Exercise directions:
Tally the lines in the entries below where the string "destruct" occurs. Reply with the total alone.

Records for this exercise:
Lemma check_token_match s m :
  10%N ∉ s → re_match check_token_re s = Some m →
  group_ m 1 ∈ check_tokens ∧ ∃ u, s = u ++ group_ m 1 ++ group_ m 2.
Proof.
  set (ps := [Plain RBol; Plain (RStar true (RSet false [IClass CSpace]));
    Cap 1 (alts check_tokens); Cap 2 (RStar true RAny)]).
  intros Hnl H.
  destruct (re_match_line check_token_re _ ps _ ltac:(vm_compute; reflexivity) eq_refl Hnl H)
    as (ws&c'&Es&Hd&Hg).
  unfold ps in Hd. read_parts Hd. unfold group_.
  rewrite (Hg 2 _ _ _ eq_refl eq_refl), (Hg 3 _ _ _ eq_refl eq_refl). cbn [default from_option].
  unfold id. split; [by eapply den_alts_read|]. exists (w ++ w0).
  rewrite Es. cbn [concat]. by norm_app.
Qed.

Lemma operand_match s m :
  10%N ∉ s → re_match operand_re s = Some m ∨ re_match operand_char_re s = Some m →
  s = group_ m 1 ++ group_ m 2 ∧ group_ m 1 ≠ [].
Proof.
  assert (Hgo : ∀ body r,
    r = parts_re ([Plain RBol; Cap 1 body; Cap 2 (RStar true RAny)] ++ [Plain REol]) →
    parts_ok ([Plain RBol; Cap 1 body; Cap 2 (RStar true RAny)] ++ [Plain REol]) = true →
    (∀ w c c', den noflags body c c' → read w c c' → w ≠ []) →
    10%N ∉ s → re_match r s = Some m → s = group_ m 1 ++ group_ m 2 ∧ group_ m 1 ≠ []).
  { intros body r Hr Hok Hb Hnl H.
    destruct (re_match_line _ _ _ _ Hr Hok Hnl H) as (ws&c'&Es&Hd&Hg). read_parts Hd.
    apply (den_bol_read _ _ _ _ Hd0) in Hr0 as ->.
    unfold group_. rewrite (Hg 1 _ _ _ eq_refl eq_refl), (Hg 2 _ _ _ eq_refl eq_refl).
    cbn [default from_option]. unfold id. split; [|by eapply Hb].
    rewrite Es. cbn [concat]. by norm_app. }
  intros Hnl [H|H]; revert Hnl H.
  - eapply Hgo; [vm_compute; reflexivity|reflexivity|].
    intros w c c' Hd Hr ->. by destruct (den_plus_set_read _ _ _ _ _ _ _ Hd Hr) as (a&v&?&_).
  - eapply Hgo; [vm_compute; reflexivity|reflexivity|].
    intros w c c' (c1&H1&(a&t&E&_&->)) Hr ->. apply den_reads_prefix in H1 as (x&_&Hp&_).
    apply read_length in Hr. cbn in Hr. lia.
Qed.

Definition relational : list str := py <$> ["=="; "!="; ">="; ">"; "<="; "<"]%string.

Lemma tokens_cases t :
  t ∈ check_tokens →
  str_eqb t (py "(") || mem_str t [py "&&"; py "||"] || mem_str t other_operators
  || mem_str t relational = true.
Proof.
  revert t. apply Forall_forall. repeat (constructor; [vm_compute; reflexivity|]). constructor.
Qed.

Solution below:
3